(** The components of a survey that were found in a state that [f] picks. *)
Definition found (f : ComponentState -> bool) (cs : list ComponentEndpoint) (rs : list CommandResponse)
    : list ComponentEndpoint :=
  omap (fun '(c, r) => if f (state r) then Some c else None) (zip cs rs).

Definition running_state (s : ComponentState) : bool := bool_decide (s = Running).
Definition not_idle (s : ComponentState) : bool := negb (bool_decide (s = Idle)).

(** A whole walk back: everyone is asked, everyone found running takes a [Stop],
    and after that everyone not found idle takes a [Reset]. *)
Definition walked_back (params : ControllerParams) (l : list Call) : Prop :=
  exists rs mid resets,
    l = surveyed (rev (components params)) rs ++ mid ++ resets /\
    length rs = length (components params) /\ Forall (fun r => success r = true) rs /\
    Forall (fun x => stopping x = true) mid /\
    (forall c, c ∈ found running_state (rev (components params)) rs -> exists x, x ∈ mid /\ accepted c Stop x) /\
    Forall2 (fun c x => accepted c Reset x) (found not_idle (rev (components params)) rs) resets.

Section Components.
Context {T : Type} `{Transport T} (params : ControllerParams).
Context (Hpoll : 0 < eos_poll params) (Htimeout : 0 <= eos_timeout params).

Definition same_step (s s' : Step) : Prop := step_component s' = step_component s /\ before s' = before s.

Lemma same_steps_filter f steps steps' :
  Forall2 same_step steps steps' ->
  map step_component (List.filter (fun s => f (before s)) steps') =
  map step_component (List.filter (fun s => f (before s)) steps).
Proof.
  induction 1 as [| s s' steps steps' [Hc Hb] _ IH]; [done |]. cbn [List.filter]. rewrite Hb.
  destruct (f (before s)); cbn [map]; by rewrite ?Hc, IH.
Qed.

Lemma same_steps_trans a b c : Forall2 same_step a b -> Forall2 same_step b c -> Forall2 same_step a c.
Proof.
  intros Hab. revert c. induction Hab as [| x y a b [H1 H2] _ IH]; intros c Hbc; inversion Hbc as [| ? z ? c' [H3 H4] Hr]; subst.
  - constructor.
  - constructor; [split; congruence | by apply IH].
Qed.

Lemma same_steps_refl steps : Forall2 same_step steps steps.
Proof. by induction steps as [| s steps IH]; constructor. Qed.

Lemma found_steps f cs rs steps :
  Forall2 (fun s '(c, r) => step_at c r s) steps (zip cs rs) ->
  map step_component (List.filter (fun s => f (before s)) steps) = found f cs rs.
Proof.
  unfold found. generalize (zip cs rs). intros z. induction 1 as [| s [c r] steps z [Hc Hb] _ IH]; [done |].
  cbn [List.filter]. rewrite Hb. cbn. destruct (f (state r)); cbn [map]; by rewrite ?Hc, IH.
Qed.

Lemma same_steps_components steps steps' :
  Forall2 same_step steps steps' -> map step_component steps' = map step_component steps.
Proof. induction 1 as [| s s' steps steps' [Hc Hb] _ IH]; [done |]. cbn. by rewrite Hc, IH. Qed.

Lemma stops_stopping l :
  Forall (fun x => exists c a, x = CallCommand c Stop a) l -> Forall (fun x => stopping x = true) l.
Proof. apply List.Forall_impl. by intros x (c & a & ->). Qed.

Lemma resets_folding l :
  Forall (fun x => exists c a, x = CallCommand c Reset a) l -> Forall (fun x => folding_only x = true) l.
Proof. apply List.Forall_impl. by intros x (c & a & ->). Qed.

(** A round that was taken covers each component it picked. *)
Lemma round_covers which steps l c :
  Forall2 (fun s x => accepted (step_component s) Stop x) (List.filter which steps) l ->
  c ∈ map step_component (List.filter which steps) -> exists x, x ∈ l /\ accepted c Stop x.
Proof.
  induction 1 as [| s x ss l Ha _ IH]; cbn [map]; [by intros ?%elem_of_nil |].
  intros [-> | Hc]%elem_of_cons.
  - exists x. split; [left | done].
  - destruct (IH Hc) as (y & Hy & Hacc). exists y. split; [by right | done].
Qed.

Lemma does_close_previous steps :
  does (close_previous params steps) (fun l r =>
    Forall (fun x => stopping x = true) l /\
    match r with
    | Ok (steps', _, _) => Forall2 same_step steps steps' /\
        forall c, c ∈ map step_component steps -> exists x, x ∈ l /\ accepted c Stop x
    | Err _ => True
    end).
Proof.
  unfold close_previous. eapply does_bind; [by apply does_wait_for_eos_or_quiesce |].
  intros l1 [closed1 notes] (Hq1 & _). apply watching_stopping in Hq1.
  eapply (does_try _ _ (fun l r => Forall (fun x => stopping x = true) l /\
    match r with
    | Ok (steps', _) => Forall2 same_step steps steps' /\
        forall c, negb closed1 = true -> c ∈ map step_component (List.filter step_is_receiver steps) ->
          exists x, x ∈ l /\ accepted c Stop x
    | Err _ => True
    end)).
  - destruct closed1; cbn [negb].
    + apply does_ret. split; [constructor |]. split; [| done]. apply same_steps_refl.
    + eapply does_try; [apply does_step_each | |].
      2: { intros l e (Hl & _). split; [by apply stops_stopping | done]. }
      intros l steps' (Hl & Hacc & Hst). apply stops_stopping in Hl.
      eapply does_bind; [by apply does_wait_for_eos |]. intros l2 [closed2 ns] (Hq2 & _).
      apply does_ret. rewrite app_nil_r. split; [apply Forall_app; split; [done | by apply watching_stopping] |].
      split; [done |]. intros c _ Hc. destruct (round_covers _ _ _ _ Hacc Hc) as (x & Hx & Ha).
      exists x. split; [apply elem_of_app; by left | done].
  - intros l2 [steps' closed2] (Hl2 & Hst & Hcov). eapply does_try; [apply does_step_each | |].
    2: { intros l e (Hl & _). split; [| done]. rewrite !Forall_app. eauto using stops_stopping. }
    intros l3 steps'' (Hl3 & Hacc & Hst'). apply does_ret. rewrite app_nil_r.
    split; [rewrite !Forall_app; eauto using stops_stopping |]. split; [by eapply same_steps_trans |].
    intros c Hc. rewrite <- (same_steps_components _ _ Hst) in Hc.
    apply list_elem_of_In, in_map_iff in Hc as (s & <- & Hs).
    destruct (negb closed1 && step_is_receiver s) eqn:E.
    + apply andb_prop in E as [E1 E2]. destruct (Hcov (step_component s) E1) as (x & Hx & Ha).
      { clear -Hst Hs E2.
        induction Hst as [| s0 s0' steps steps' [Hc Hb] _ IH]; [done |]. destruct Hs as [-> | Hs].
        - cbn [List.filter]. unfold step_is_receiver in *. rewrite <- Hc, E2. cbn [map]. rewrite Hc. left.
        - specialize (IH Hs). cbn [List.filter]. destruct (step_is_receiver s0); [by right | done]. }
      exists x. split; [rewrite !elem_of_app; eauto | done].
    + destruct (round_covers _ _ _ (step_component s) Hacc) as (x & Hx & Ha).
      { apply list_elem_of_In, in_map, filter_In. split; [done |]. by rewrite E. }
      exists x. split; [rewrite !elem_of_app; eauto | done].
  - intros l e (Hl & _). split; [rewrite Forall_app; auto | done].
Qed.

- - -

**Goal of the exercise:** If a line in the material above contains "exists", show that line.

**Exercise answer:**
  exists rs mid resets,
    (forall c, c ∈ found running_state (rev (components params)) rs -> exists x, x ∈ mid /\ accepted c Stop x) /\
  Forall (fun x => exists c a, x = CallCommand c Stop a) l -> Forall (fun x => stopping x = true) l.
  Forall (fun x => exists c a, x = CallCommand c Reset a) l -> Forall (fun x => folding_only x = true) l.
  c ∈ map step_component (List.filter which steps) -> exists x, x ∈ l /\ accepted c Stop x.
  - exists x. split; [left | done].
  - destruct (IH Hc) as (y & Hy & Hacc). exists y. split; [by right | done].
        forall c, c ∈ map step_component steps -> exists x, x ∈ l /\ accepted c Stop x
          exists x, x ∈ l /\ accepted c Stop x
      exists x. split; [apply elem_of_app; by left | done].
      exists x. split; [rewrite !elem_of_app; eauto | done].
      exists x. split; [rewrite !elem_of_app; eauto | done].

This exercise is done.